** Task directions **
Copy each line of the records that holds the string "LinkedUpdateImports".

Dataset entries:
┌──

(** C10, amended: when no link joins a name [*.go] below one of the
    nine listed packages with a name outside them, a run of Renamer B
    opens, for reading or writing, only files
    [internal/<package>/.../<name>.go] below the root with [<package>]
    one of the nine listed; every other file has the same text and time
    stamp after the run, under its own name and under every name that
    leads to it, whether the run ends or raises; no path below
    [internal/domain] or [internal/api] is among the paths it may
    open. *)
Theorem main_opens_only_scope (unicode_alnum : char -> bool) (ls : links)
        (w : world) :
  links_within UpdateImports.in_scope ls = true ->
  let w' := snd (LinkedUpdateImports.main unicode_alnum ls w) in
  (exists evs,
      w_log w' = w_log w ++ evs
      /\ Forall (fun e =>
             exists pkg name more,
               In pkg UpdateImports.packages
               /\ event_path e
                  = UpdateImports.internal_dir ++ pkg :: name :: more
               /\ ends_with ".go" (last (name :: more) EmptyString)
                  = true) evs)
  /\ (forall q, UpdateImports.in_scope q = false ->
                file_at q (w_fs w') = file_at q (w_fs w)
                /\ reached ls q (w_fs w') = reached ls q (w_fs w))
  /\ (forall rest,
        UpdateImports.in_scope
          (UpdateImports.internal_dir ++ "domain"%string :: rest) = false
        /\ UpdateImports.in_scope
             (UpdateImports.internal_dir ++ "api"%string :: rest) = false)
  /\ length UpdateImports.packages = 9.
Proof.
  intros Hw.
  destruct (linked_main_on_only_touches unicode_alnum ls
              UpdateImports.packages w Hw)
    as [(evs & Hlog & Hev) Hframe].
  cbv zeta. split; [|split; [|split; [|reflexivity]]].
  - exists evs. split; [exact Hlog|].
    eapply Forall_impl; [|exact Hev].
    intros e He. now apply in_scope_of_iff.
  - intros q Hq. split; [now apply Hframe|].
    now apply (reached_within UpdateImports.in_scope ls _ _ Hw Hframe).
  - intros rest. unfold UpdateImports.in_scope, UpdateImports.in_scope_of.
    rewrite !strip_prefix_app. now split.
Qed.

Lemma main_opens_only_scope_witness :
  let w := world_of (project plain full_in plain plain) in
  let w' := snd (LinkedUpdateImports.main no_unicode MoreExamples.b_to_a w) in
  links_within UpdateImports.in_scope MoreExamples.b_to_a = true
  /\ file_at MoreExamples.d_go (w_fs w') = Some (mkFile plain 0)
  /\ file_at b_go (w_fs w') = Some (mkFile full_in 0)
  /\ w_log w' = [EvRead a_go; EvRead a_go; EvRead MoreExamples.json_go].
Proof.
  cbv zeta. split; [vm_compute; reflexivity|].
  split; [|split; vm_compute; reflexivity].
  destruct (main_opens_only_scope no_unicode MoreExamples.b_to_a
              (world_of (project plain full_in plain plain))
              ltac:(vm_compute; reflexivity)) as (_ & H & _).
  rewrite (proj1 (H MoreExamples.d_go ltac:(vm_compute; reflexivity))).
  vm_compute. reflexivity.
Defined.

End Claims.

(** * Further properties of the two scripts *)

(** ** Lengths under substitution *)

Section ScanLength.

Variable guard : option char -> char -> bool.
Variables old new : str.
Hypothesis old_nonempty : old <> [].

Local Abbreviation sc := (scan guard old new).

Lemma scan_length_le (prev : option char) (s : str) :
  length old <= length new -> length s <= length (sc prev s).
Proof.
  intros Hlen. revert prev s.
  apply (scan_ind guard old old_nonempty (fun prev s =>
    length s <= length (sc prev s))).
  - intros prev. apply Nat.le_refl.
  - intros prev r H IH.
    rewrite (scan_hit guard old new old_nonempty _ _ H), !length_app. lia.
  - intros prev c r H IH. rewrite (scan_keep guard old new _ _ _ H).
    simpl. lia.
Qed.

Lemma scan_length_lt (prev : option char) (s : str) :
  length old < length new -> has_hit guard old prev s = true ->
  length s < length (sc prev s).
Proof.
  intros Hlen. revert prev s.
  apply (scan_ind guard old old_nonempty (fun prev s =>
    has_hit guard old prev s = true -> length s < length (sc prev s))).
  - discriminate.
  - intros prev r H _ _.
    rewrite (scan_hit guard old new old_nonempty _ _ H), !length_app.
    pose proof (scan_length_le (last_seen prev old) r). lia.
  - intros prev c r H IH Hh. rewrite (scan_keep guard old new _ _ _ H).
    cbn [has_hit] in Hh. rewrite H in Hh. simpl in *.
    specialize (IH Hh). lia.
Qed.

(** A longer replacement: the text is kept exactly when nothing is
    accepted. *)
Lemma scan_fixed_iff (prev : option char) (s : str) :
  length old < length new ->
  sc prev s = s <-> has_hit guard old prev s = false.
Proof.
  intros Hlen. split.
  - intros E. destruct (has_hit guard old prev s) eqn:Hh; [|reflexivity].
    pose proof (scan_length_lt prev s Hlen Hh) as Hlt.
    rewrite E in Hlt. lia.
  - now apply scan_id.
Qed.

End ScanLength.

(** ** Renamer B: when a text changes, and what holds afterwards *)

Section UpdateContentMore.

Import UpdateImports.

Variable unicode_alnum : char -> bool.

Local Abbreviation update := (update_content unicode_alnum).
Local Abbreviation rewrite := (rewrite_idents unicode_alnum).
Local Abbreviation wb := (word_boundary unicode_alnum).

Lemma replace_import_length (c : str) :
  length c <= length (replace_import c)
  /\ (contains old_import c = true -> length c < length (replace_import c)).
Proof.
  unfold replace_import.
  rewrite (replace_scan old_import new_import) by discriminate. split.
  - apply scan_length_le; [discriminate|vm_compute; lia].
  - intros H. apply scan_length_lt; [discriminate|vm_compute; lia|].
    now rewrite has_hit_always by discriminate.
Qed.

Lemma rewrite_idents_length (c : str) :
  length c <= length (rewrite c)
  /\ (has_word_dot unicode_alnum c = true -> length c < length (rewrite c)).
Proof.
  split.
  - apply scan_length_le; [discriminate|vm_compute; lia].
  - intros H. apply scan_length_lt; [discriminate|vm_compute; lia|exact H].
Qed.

└──

** Answer to the exercise **
  let w' := snd (LinkedUpdateImports.main unicode_alnum ls w) in
  let w' := snd (LinkedUpdateImports.main no_unicode MoreExamples.b_to_a w) in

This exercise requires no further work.